Spot on CC - sloppy re-fuel followed by inadequate clean-up. Fuel in baggage locker. Poof - no more helicopter...............

TB :E

krypton_john
25th Jun 2012, 21:04
What ignited the fuel? That stuff requires some heat to get it going.

copterguy
26th Jun 2012, 01:38
I agree, fuel just dosnt lite off by itself! Some kind of short? or maybe fuel leaking from the engine compartment. I've had sloppy refuel before but no fire associated with the next flight....

Goody35
27th Jun 2012, 11:09
Standard quote from a dear old friend RIP who managed our motor race team...his standard reply to the media after any driver crashed was "looks like an electrical problem" as in ...the engine exploded , the piston went through the side wall of the engine taking out a battery wire.... Electrical problem. The pilot flew the chopper into a mountain at 140knts , flying rotor debris cut through a fuse wire that disabled the starter motor :{.... electrical problem

mzvraero
27th Jun 2012, 13:43
was not 'sloppy' refueling! MY BROTHER was the one that refueled! he takes great car with his work. hes not a skacker. you tw*ats dont know what you's are on about. maybe get the correct facts before blaming innocent ppl! :mad:

Ralis
28th Jun 2012, 01:11
great *care*

topendtorque
28th Jun 2012, 05:14
Ceduna - Kalgoorlie, a fair step. Refuelling on the way was he? At night??

John R81
28th Jun 2012, 14:31
A few years back I did a fair few miles (20 minutes) in an EC120 that had developed a "strong smell of fuel". When landed, we found that about 7gal had escaped from the lower fuel bladder (due to over-tightened screws in the 2-part bar that supports the top of the fuel bladder against the underside of the cargo floor) and this was sloshing around inthe bottom of the ship.

Ashen faces, home by train. Bolocking for maintenace who "did not check" to find there is a correct torque setting for the screws and had over-tightened. Never been back to that maintenance provider since.
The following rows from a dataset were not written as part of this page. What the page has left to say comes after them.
(* ===== verification/RawSafety.v ===== *)
(** * Leases, settlement and audits of the stored payloads

    The methods of [RawLog] as the steps of a machine, in any order and with any
    arguments.  What a step does to one row is a [move]; the invariant [row_ok]
    is kept by every move.  A lease that was superseded or settled never writes
    again, a settled payload stays settled, the holder of a lease can always
    settle, and an audit that is owed is not lost. *)

From S2P Require Import Prelude PyText RawLog.
Import RawParse RawLog.

Section machine.
Context (casefold : text -> text).

Inductive op :=
| OPersist (now : Z) (source : text) (acquire : bool) (c : captured)
| ORenew (now : Z) (l : RawProcessingLease)
| OHeartbeatFailure (l : RawProcessingLease)
| OMetadata (source : text) (l : RawProcessingLease) (custom_ids : list text) (item_count : Z)
| OProcessed (source : text) (l : RawProcessingLease) (system_audit_intent : bool)
| OReportError (l : RawProcessingLease) (error : text) (cause : option failure)
| OReplyError (l : RawProcessingLease) (error : text) (cause : option failure)
| OReplayError (l : RawProcessingLease) (error : text) (cause : option failure)
| OClaim (now id : Z) (allow_manual : bool)
| OReevaluate (now id : Z) (processed : bool) (p : ParseState.t) (e : Eligibility.t) (d : RawParseDisposition) (error : option text)
| OAuditSystem (id items : Z) (epoch : option Z)
| OAuditHuman (id items : Z)
| OCleanup (cutoff id : Z) (old : bool).

Definition forget {A} (x : result exc A * db) : result exc unit * db :=
  (match x.1 with Ok _ => Ok tt | Raise e => Raise e end, x.2).

Definition call (o : op) (s : db) : result exc unit * db :=
  match o with
  | OPersist now source acquire c => forget (persist_raw casefold now source acquire c s)
  | ORenew now l => forget (renew_raw_lease now l s)
  | OHeartbeatFailure l => record_heartbeat_failure l s
  | OMetadata source l ids n => update_metadata source l ids n s
  | OProcessed source l intent => mark_processed source l intent s
  | OReportError l e cause => mark_report_error casefold l e cause s
  | OReplyError l e cause => mark_reply_error casefold l e cause s
  | OReplayError l e cause => mark_replay_error casefold l e cause s
  | OClaim now id m => forget (claim_raw_for_replay now id m s)
  | OReevaluate now id processed p e d error => apply_raw_reevaluation now id processed p e d error s
  | OAuditSystem id items epoch => audit_raw_replay_system id items epoch s
  | OAuditHuman id items => audit_raw_replay_human id items s
  | OCleanup cutoff id old => cleanup_raw cutoff id old s
  end.

Definition run (o : op) (s : db) : db := (call o s).2.
Definition runs (l : list op) (s : db) : db := foldl (fun s o => run o s) s l.
Definition start (ids : list text) : db := mkDb ∅ 1 0 [] [] ids.

(** ** What a step does to one row *)

Inductive move (drawn drawn' : Z) (entered : Prop) (r : RawRow.t) : RawRow.t -> Prop :=
| move_same : move drawn drawn' entered r r
| move_renew e : is_Some (RawRow.lease_id r) -> move drawn drawn' entered r (RawRow.set_expiry e r)
| move_metadata ids n : is_Some (RawRow.lease_id r) -> move drawn drawn' entered r (RawRow.set_metadata ids n r)
| move_processed : is_Some (RawRow.lease_id r) ->
    move drawn drawn' entered r (RawRow.terminal true None ParseState.processed Eligibility.never r)
| move_intent : is_Some (RawRow.lease_id r) ->
    move drawn drawn' entered r (RawRow.set_audit (Some audit_pending) (RawRow.terminal true None ParseState.processed Eligibility.never r))
| move_failed e d : is_Some (RawRow.lease_id r) ->
    consistent (RawRow.terminal false (Some e) (parse_state d) (replay_eligibility d) r) = true ->
    move drawn drawn' entered r (RawRow.terminal false (Some e) (parse_state d) (replay_eligibility d) r)
| move_claim now m e : claimable now m r = true -> drawn < drawn' -> move drawn drawn' entered r (RawRow.claim drawn e r)
| move_reevaluate d e : consistent (RawRow.set_disposition (parse_state d) (replay_eligibility d) e r) = true ->
    move drawn drawn' entered r (RawRow.set_disposition (parse_state d) (replay_eligibility d) e r)
| move_audited : RawRow.audit r = Some audit_pending -> entered -> move drawn drawn' entered r (RawRow.set_audit (Some audit_completed) r).
#[local] Hint Constructors move : core.

Definition fresh_row (drawn drawn' : Z) (r : RawRow.t) : Prop :=
  exists source c lease epoch e, r = new_row casefold source c lease epoch e
    /\ ((lease = None /\ epoch = 0) \/ (lease = Some drawn /\ epoch = 1 /\ drawn < drawn')).

(** The system's audit of the row [id] is in the log. *)
Definition entered (id : Z) (s : db) : Prop := exists epoch items, raw_replay_system id epoch items ∈ audits s.

(** The row [id] before and after a step. *)
Inductive row_step (s s' : db) (id : Z) : option RawRow.t -> option RawRow.t -> Prop :=
| row_kept r r' : move (leases s) (leases s') (entered id s') r r' -> row_step s s' id (Some r) (Some r')
| row_absent : row_step s s' id None None
| row_new r : id = next_id s -> id < next_id s' -> consistent r = true -> fresh_row (leases s) (leases s') r ->
    row_step s s' id None (Some r)
| row_deleted r : RawRow.processed r = true -> RawRow.audit r <> Some audit_pending -> row_step s s' id (Some r) None.
#[local] Hint Constructors row_step : core.

Record stepped (s s' : db) : Prop := {
  stepped_leases : leases s <= leases s';
  stepped_ids : next_id s <= next_id s';
  stepped_audits : audits s' = audits s \/ exists a, audits s' = audits s ++ [a]
    /\ forall id epoch items, a = raw_replay_system id epoch items -> existsb (system_entry id epoch) (audits s) = false;
  stepped_rows : forall id, row_step s s' id (rows s !! id) (rows s' !! id)
}.

Lemma stepped_same s s' :
  rows s' = rows s -> leases s <= leases s' -> next_id s <= next_id s' -> audits s' = audits s -> stepped s s'.
Proof. intros E L N A. split; [done|done|auto|]. intros id. rewrite E. destruct (rows s !! id); auto. Qed.

Lemma stepped_insert s s' i r r' :
  rows s !! i = Some r -> rows s' = <[i := r']> (rows s) -> leases s <= leases s' -> next_id s <= next_id s' ->
  (audits s' = audits s \/ exists a, audits s' = audits s ++ [a]
    /\ forall id epoch items, a = raw_replay_system id epoch items -> existsb (system_entry id epoch) (audits s) = false) ->
  move (leases s) (leases s') (entered i s') r r' -> stepped s s'.
Proof.
  intros E E' L N A M. split; [done|done|done|]. intros id. rewrite E'. destruct (decide (i = id)) as [<-|D].
  - rewrite lookup_insert_eq, E. auto.
  - rewrite lookup_insert_ne by done. destruct (rows s !! id); auto.
Qed.

(** Closes the branches that change no row. *)
Ltac unchanged := apply stepped_same; simpl; (done || lia).
(** An insertion whose move is left. *)
Ltac inserted :=
  eapply stepped_insert; simpl; [done|done|lia|lia|first [by left|right; eexists; split; [done|]; by intros ? ? ? [=]]|].

Lemma holds_leased l r : holds l r = true -> is_Some (RawRow.lease_id r).
Proof. unfold holds. intros [H _]%andb_prop. apply bool_decide_eq_true in H. rewrite H. eauto. Qed.

Lemma fenced_stepped l guard checked f s :
  (forall drawn drawn' e r, is_Some (RawRow.lease_id r) -> consistent (f r) = true -> move drawn drawn' e r (f r)) ->
  stepped s (commit_fenced_raw_update l guard checked f s).2.
Proof.
  intros M. unfold commit_fenced_raw_update. destruct (rows s !! raw_id l) as [r|] eqn:E; [|unchanged].
  destruct (holds l r) eqn:Hl; [|unchanged]. destruct (guard r); [|unchanged].
  destruct checked; [|unchanged]. destruct (consistent (f r)) eqn:C; [|unchanged].
  inserted. apply M; [|done]. by eapply holds_leased.
Qed.

Lemma renewed_stepped now l s : stepped s (forget (renew_raw_lease now l s)).2.
Proof.
  unfold renew_raw_lease, forget. destruct (rows s !! raw_id l) as [r|] eqn:E; [|unchanged].
  destruct (holds l r) eqn:Hl; [|unchanged]. inserted.
  constructor. by eapply holds_leased.
Qed.

Lemma claimed_stepped now i m s : stepped s (forget (claim_raw_for_replay now i m s)).2.
Proof.
  unfold claim_raw_for_replay, forget. destruct (rows s !! i) as [r|] eqn:E; [|unchanged].
  destruct (claimable now m r) eqn:C; [|unchanged]. cbv zeta.
  destruct (consistent _); [|unchanged].
  destruct m; inserted; (eapply move_claim; [done|lia]).
Qed.

Lemma reevaluated_stepped now i processed p e d error s :
  stepped s (apply_raw_reevaluation now i processed p e d error s).2.
Proof.
  unfold apply_raw_reevaluation. destruct (processed && _); [unchanged|].
  destruct (rows s !! i) as [r|] eqn:E; [|unchanged].
  do 3 (case_match; [unchanged|]). cbv zeta. destruct (consistent _) eqn:C; [|unchanged].
  inserted. auto.
Qed.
No "boom", though; in my pyrotechnic experience outside of helicopters it takes more than a spark to light cold kerosene. Usually it takes more than a match.

topendtorque
28th Jun 2012, 21:50
Usually it takes more than a match


And once lit burns hotter and is harder to extinguish than petrol, or so I was told when a little fella.

Fantome
28th Jun 2012, 23:23
was not 'sloppy' refueling! MY BROTHER was the one that refueled! he takes great car with his work. hes not a skacker. you tw*ats dont know what you's are on about. maybe get the correct facts before blaming innocent ppl!
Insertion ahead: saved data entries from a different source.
#[export] Instance method_ret : MRet method := fun A a s => (Ok a, s).
#[export] Instance method_bind : MBind method := fun A B f m s =>
  match m s with (Ok a, s') => f a s' | (Raise e, s') => (Raise e, s') end.
Definition raise {A} (e : exc) : method A := fun s => (Raise e, s).
Definition pure {A} (r : result exc A) : method A := fun s => (r, s).
(** [try: m; except ...: raise ...] *)
Definition translate {A} (f : exc -> exc) (m : method A) : method A := fun s =>
  match m s with (Raise e, s') => (Raise (f e), s') | x => x end.

Definition conflict (msg : text) : exc := Exc (tx "RawReplayConflict") msg.
Definition RawIntegrityConflict (msg : string) : exc := Exc (tx "RawIntegrityConflict") (tx msg).
Definition RawReplayNotFound (id : Z) : exc := Exc (tx "RawReplayNotFound") (str_int id).
Definition RawReplaySystemAuditIncomplete : exc := Exc (tx "RawReplaySystemAuditIncomplete") (tx "system raw replay audit incomplete").

Definition is_RawLeaseLost (e : exc) : bool :=
  let 'Exc cls _ := e in tmem cls [tx "RawLeaseLost"; tx "RawLeaseHeartbeatFailed"].
Definition is_Exception (e : exc) : bool := let 'Exc cls _ := e in negb (teqb cls (tx "CancelledError")).

(** [ExistingRawProcessor.process_existing] *)
Definition processor : Type := RawProcessingLease -> json -> bool -> method Z.

Definition _require_replay_actors (actor : text) (system_producer : bool) (principal : option text) : result exc unit :=
  if system_producer
  then refuse (bool_decide (is_Some principal)) (RuntimeError "system raw replay cannot bind a human principal")
  else refuse (negb (bool_decide (principal = Some actor))) (RuntimeError "raw replay audit principal unavailable").

Definition has_human_raw_replay_audit (id : Z) : method bool := fun s =>
  (Ok (existsb (fun a => match a with
                         | raw_replay_system i _ _ | raw_replay_human i _ => i =? id
                         | _ => false
                         end) (audits s)), s).

Definition _write_system_audit (id items epoch : Z) : method unit :=
  translate (fun e => if is_Exception e then RawReplaySystemAuditIncomplete else e)
    (audit_raw_replay_system id items (Some epoch)).

Section service.
Context `{Ciphers} (crypto : CryptoService) (sha256 : bytes -> text).
Context (loads : (list (text * json) -> result exc json) -> bytes -> result exc json).
Context (casefold : text -> text).

Definition raw_context (r : RawRow.t) : EncryptionContext :=
  mkContext (tx "vendor-raw") (tx "raw_vendor_log") (tx "payload_enc") (RawRow.source r ++ tx ":" ++ RawRow.payload_sha256 r).
Definition plaintext (r : RawRow.t) : result exc bytes :=
  decrypt_bound_bytes crypto (RawRow.payload_enc r) (RawRow.key_version r) (raw_context r) true.
Definition decoded (r : RawRow.t) (raw : bytes) : result exc json :=
  _decode_vendor_envelope loads raw (RawRow.http_status r) (RawRow.content_encoding r).
Definition later : list op := [OClaim (second 20) 1 30; OAcquire (second 20) 1 2; OClaim (second 60) 1 30; OCleanupFact (tx "k2") true].
Lemma report_told_once_witness :
  at_place (runs uuid_example later (runs uuid_example told (start Outbox.empty_db))) 1 1 (72, 3, tx "k2").
Proof.
  destruct (report_told_once uuid_example Outbox.empty_db told later) as (_ & _ & H). apply H.
  - exists (task_example told 1). split; vm_compute; reflexivity.
  - exists (task_example taken_over 1). vm_compute. reflexivity.
Defined.

Definition corrected : list op := [OBatch 5 (FinishedBatch.mk 1 (tx "B1") None (tx "notice") FinishedBatch.completed 2 2 0 0)].
Definition summary_example : Snapshot.t := Snapshot.mk 5 None None (Some batch_example) (second 12).
Lemma summary_frozen_witness :
  snapshots (runs uuid_example corrected (runs uuid_example told (start Outbox.empty_db))) !! 2 = Some summary_example.
Proof.
  destruct (summary_frozen uuid_example Outbox.empty_db told corrected) as [H _].
  destruct (H 2 (task_example told 2) summary_example) as [_ F].
  - split_and!; vm_compute; reflexivity.
  - destruct (F (task_example told 2)) as [S _]; [vm_compute; reflexivity|exact S].
Defined.

Lemma manual_retry_agrees_witness :
  transaction (manual_retry 1) (state_example told) = (Raise (CallbackRetryConflict (tx "not_dead")), state_example told).
Proof.
  pose proof (manual_retry_agrees 1 (task_example told 1) app_example (state_example told)) as H.
  replace (retry_block_reason 1 (task_example told 1) app_example (state_example told)) with (Some (tx "not_dead")) in H
    by (vm_compute; reflexivity).
  apply H; vm_compute; reflexivity.
Defined.
End CallbackSafety.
No call to be so touchy cobber. Even had there been injury or death bro would not in the course of investigation strike any problem remaining free of implication if he is, as you imply, meticulous, consistent and credible.
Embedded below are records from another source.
(** From the time of the clock to the request. *)
Definition signed_request (m : CallbackMaterial) (t : target) (raw : bytes) (now : moment) : result exc request :=
  let r := task m in
  _ ← require (aware now) (ValueError "callback clock must include timezone");
  _ ← require (int_of_bytes (take 2 (callback_secret_enc r)) =? callback_secret_key_version r)
        (ValueError "callback secret version mismatch");
  secret ← decrypt_bound_packed_text crypto (callback_secret_enc r) (secret_context m) false;
  _ ← require (signature_version r =? 1) (ValueError "unsupported callback signature version");
  key ← utf8_encode secret;
  Ok (mkRequest (target_url t) raw
        [(tx "Content-Type", tx "application/json; charset=utf-8");
         (tx "X-Sms-Event-Id", event_id r);
         (tx "X-Sms-Correlation-Id", default (event_id r) (correlation_id r));
         (tx "X-Sms-Timestamp", timestamp now);
         (tx "X-Sms-Signature", hmac_sha256 key (timestamp now ++ tx "." ++ raw));
         (tx "X-Sms-Signature-Version", str_int (signature_version r));
         (tx "X-Sms-Secret-Version", str_int (callback_secret_key_version r))]
        false (approved_ips t) (original_hostname t)).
( Very much an aside . . .if he is as sloppy in his writing as his bro he might then encounter some irrelevant prejudice.)

To bag everyone who has posted here so far shows you probably have trouble distinguishing between whose opinion is worth considering and whose is just waffle.


There are rotor-heads who come on here who have more hours in choppers and more insights of technical know-how than you or I have had . . . . . . (warmed up left-overs? knock-backs? looks over the abyss? )

So, again cobber. . . it does no one any good having knickers in a knot.

TunaBum
29th Jun 2012, 05:55
Ceduna - Kalgoorlie, a fair step. Refuelling on the way was he? At night??
Stop at Forrest before last light :ok:

mzvraero - sorry if my comment offended you or your brother. Perhaps "sloppy" was a sloppy description! As I understand it there was a blowback as fuel was being delivered under high pressure, and it sprayed around. I'm not trying to apportion blame - but is that a normal outcome of a well managed re-fuel?